A fast automated website reconnaissance tool that extracts endpoints, files, and even external links from websites. Tests for IDOR or other broken access control bugs on websites by changing variables in endpoints to 1. Has a built in rate limit tester that can test on any endpoint, and can bypass simple WAFs/captchas and client-side SPAs.

For Installation, please go to the Installation section below!

How it works

  • Uses curl_cffi and playwright-stealth to bypass simple captchas
  • Uses a fake path to test which are real paths and which are shells. (websites like SPAs give a lot of trouble to current tools)
  • Scrapes all .js files and <script> tags inside the html with a regex to find paths
  • Has a hardcoded set of paths that should never exist in a website to test. (e.g. .env.local, .git/config)
  • Differentiates paths by website endpoints, assets, redirects etc.
  • Autofills {id} variables in endpoints as '1' to test the endpoints (can reveal potential IDORs)
  • Checks server uptime and prints out JS Stack of the website
  • Has a rate limit tester by sending n requests to a certain endpoint
  • Can scan extra files like robots.txt for more endpoints
  • Also scans for assets like images with a flag to disable showing them

How to run

Command to run after installing (For installation, look for the 'Installation' section.):

Passable arguments:

Argument Short Form Description
target NIL URL to test
--ratelimit -r Number of requests
--testpath -t Endpoint to test
--show-404s -s Show endpoints tested that returned a 404
--disable-extra-files -d Disable scanning of extra structural mapping files (robots, sitemaps, manifests, etc.)
--show-media -m Include assets/media like images and fonts in scan results
--show-prog -sp Print endpoints to the terminal one by one in real-time as they are found
--output-file -o Save formatted results directly to a local text file.
--disable-og -do Disable code from showing the original endpoint with variables. Keeps output tidier. Will NOT remove original tag from progress if the --show-prog flag is present.
--tidy -ti Script will not show where it got extra endpoints from, and will not show if it is a client side route and requires login, or react shell.
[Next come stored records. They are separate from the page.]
(** C1: a message that arrives in pieces is parsed exactly like one
    that arrives whole.  Wherever the stream is cut, the client that is fed the
    pieces ends in the same step with the same parser (request line, headers,
    framing, trailers, counters), the same collected body and the same unread
    bytes as the client that has them all from the start, and fails with the
    same error; the one exception is a piecewise run that gives up with
    [limit_exceeded]. *)
Theorem parse_incremental (pieces : list bytes) (p : RequestParser) (w acc : bytes)
    (Hinv : parser_inv p) (Hslice : (pending_consume_ p <= length w)%nat) :
  client_pieces pieces ((p, w), acc) = client_run ((p, w ++ List.concat pieces), acc) \/
  exists c, client_pieces pieces ((p, w), acc) = Fails (parse_error ParseError.limit_exceeded) c.
Proof.
  revert p w acc Hinv Hslice; induction pieces as [|x pieces IH]; intros p w acc Hinv Hslice; simpl.
  { left. by rewrite app_nil_r. }
  set (rest := x ++ List.concat pieces).
  pose proof (client_run_resumes rest ((p, w), acc) Hinv Hslice) as Hres.
  pose proof (client_run_wp ((p, w), acc) Hinv) as Hwp. unfold wp in Hwp. unfold feed in *.
  simpl in Hres. destruct (client_run ((p, w), acc)) as [step c'|e c'|]; [| |done].
  - destruct step; try (by left). simpl in Hres. destruct c' as [[p' w'] acc'].
    destruct Hwp as [Hi Hs]. simpl in *.
    destruct (IH p' (w' ++ x) acc' Hi) as [->|Hlim]; [destruct Hs; lia| |by right].
    left. rewrite Hres. unfold rest. by rewrite app_assoc.
  - destruct Hres as [->|Hres]; [right; by eexists|by left].
Qed.

(** ** Witness and boundary cases *)

Definition post_request : list bytes :=
  [lit "POST /up HTTP/1.1" ++ [CR]; LF :: lit "Content-Le"; lit "ngth: 5" ++ CRLF ++ CRLF ++ lit "he";
   lit "llo"; lit "GET"].

Definition fresh_client (l : Limits) (w : bytes) : Client := ((make_parser l, w), []).

Lemma parse_incremental_witness :
  client_pieces post_request (fresh_client default_limits []) =
    client_run (fresh_client default_limits (List.concat post_request)) /\
  exists p, client_run (fresh_client default_limits (List.concat post_request)) =
    Returns ParseStep.complete ((p, lit "GET"), lit "hello").
Proof.
  split; [|eexists; vm_compute; reflexivity].
  destruct (parse_incremental post_request (make_parser default_limits) [] []
    (make_parser_inv default_limits default_limits_in_range) ltac:(simpl; lia)) as [H|[c H]].
  - exact H.
  - vm_compute in H. discriminate H.
Defined.

(** Limits with the given bounds on the start line, a chunk and the body. *)
Definition limits_with (start chunk body : Z) : Limits :=
  {| max_start_line := start; max_header_line := max_header_line default_limits;
     max_header_count := max_header_count default_limits;
     max_headers_total := max_headers_total default_limits; max_body_size := body;
     max_chunk_size := chunk; max_chunk_extension := max_chunk_extension default_limits;
     allow_obsolete_line_folding := false; allow_bare_lf := false |}.

(** The exception of the previous property is real, and it is off by
    one.  A start line of exactly [max_start_line] bytes is accepted when it
    arrives whole, and refused with [limit_exceeded] when its CR arrives before
    its LF: the waiting test compares the whole unread input, CR included, with
    a bound on the text of the line. *)
Theorem start_line_limit_depends_on_split :
  let line := lit "GET / HTTP/1.1" in
  let l := limits_with (len line) 16 16 in
  (exists s, parse (make_parser l, line ++ CRLF ++ CRLF) = Returns ParseStep.head s) /\
  (exists s, parse (make_parser l, line ++ [CR]) =
     Fails (parse_error ParseError.limit_exceeded) s) /\
  (exists c, client_pieces [line ++ [CR]; LF :: CRLF] (fresh_client l []) =
     Fails (parse_error ParseError.limit_exceeded) c) /\
  (exists c, client_run (fresh_client l (line ++ CRLF ++ CRLF)) = Returns ParseStep.complete c).
Proof. simpl. split_and!; eexists; vm_compute; reflexivity. Qed.

(** A chunked request whose second chunk declares 2^64 - 4 bytes. *)
Definition wrapping_request : bytes :=
  lit "POST / HTTP/1.1" ++ CRLF ++ lit "Transfer-Encoding: chunked" ++ CRLF ++ CRLF ++
  lit "8" ++ CRLF ++ lit "12345678" ++ CRLF ++
  lit "FFFFFFFFFFFFFFFC" ++ CRLF ++ lit "abcdefgh".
Will also not show if an endpoint is a potential service.
--tidy-all -ta Flags --disable-og and --tidy combined.
--only-res -or Only show summarised endpoints.

Example command to run (assuming you are testing on https://example.com):

endpointscanner https://example.com --ratelimit 100 --testpath /login --show-404s --show-media --show-prog

Example but with shorted flags:

endpointscanner https://example.com -r 100 -t /login -s -m -sp

Installation

You MUST have python 3.9 or above to use this!! To install endpointscanner, run the command:

python3 -m pip install endpointscanner

After that, install chromium on playwright (playwright will be installed when you install endpointscanner):

playwright install chromium

You may need to create a virtual environment if there is PEP 668. (For the endpointscanner installation, not playwright install chromium.)

To create a virtual environment named 'myvenv':

python3 -m venv myvenv

To activate virtual environment on Mac/Linux:

source myvenv/bin/activate

To activate virtual environment on Windows Command Prompt:

myvenv\Scripts\activate

To activate virtual environment on Windows PowerShell:

myvenv\Scripts\Activate.ps1

Alternative (Not Recommended)

If you do not want to create a virtual environment, you can run:

python3 -m pip install endpointscanner --break-system-packages

to install it without PEP 668.

Warning: Using --break-system-packages may corrupt your OS-managed python environment. Proceed entirely at your own risk. The author is not liable for any system damage if you run this.

Updating script

To update the script, you can run:

python3 -m pip install --upgrade endpointscanner

Weaknesses

  • If there is a login page, the script will either show that all of the pages require login, or label all of them as 403.
  • If there are shells (e.g. React SPA shells) in the page, it may give false positives for sensitive endpoints. If you see sensitive endpoints in the scan, they may not actually be exposed on the website if the website has a shell. (E.g. .gitignore, .env.local)

What was added

Version 7.1 added:

  • flag (--show-prog, or -sp) to show endpoints in finds in real time
  • flag (--output-file, or -o) to export summarised results to a local text file
  • flag (--disable-og, or -do) to disable showing original endpoints (with variables)
  • flag (--only-res, or -or) to only show summarised endpoints (No longer shows if server is fast or not, and no longer says JS Stack of website if the flag is passed in the command)
  • flag (-ti, or --tidy) to disable extra info like source of the file or client side route in summarised results
  • Shortened versions of flags for faster running of the command
  • Subdomains section in the summarised results
  • Exit code if the server is unreachable (Not responding after 10s)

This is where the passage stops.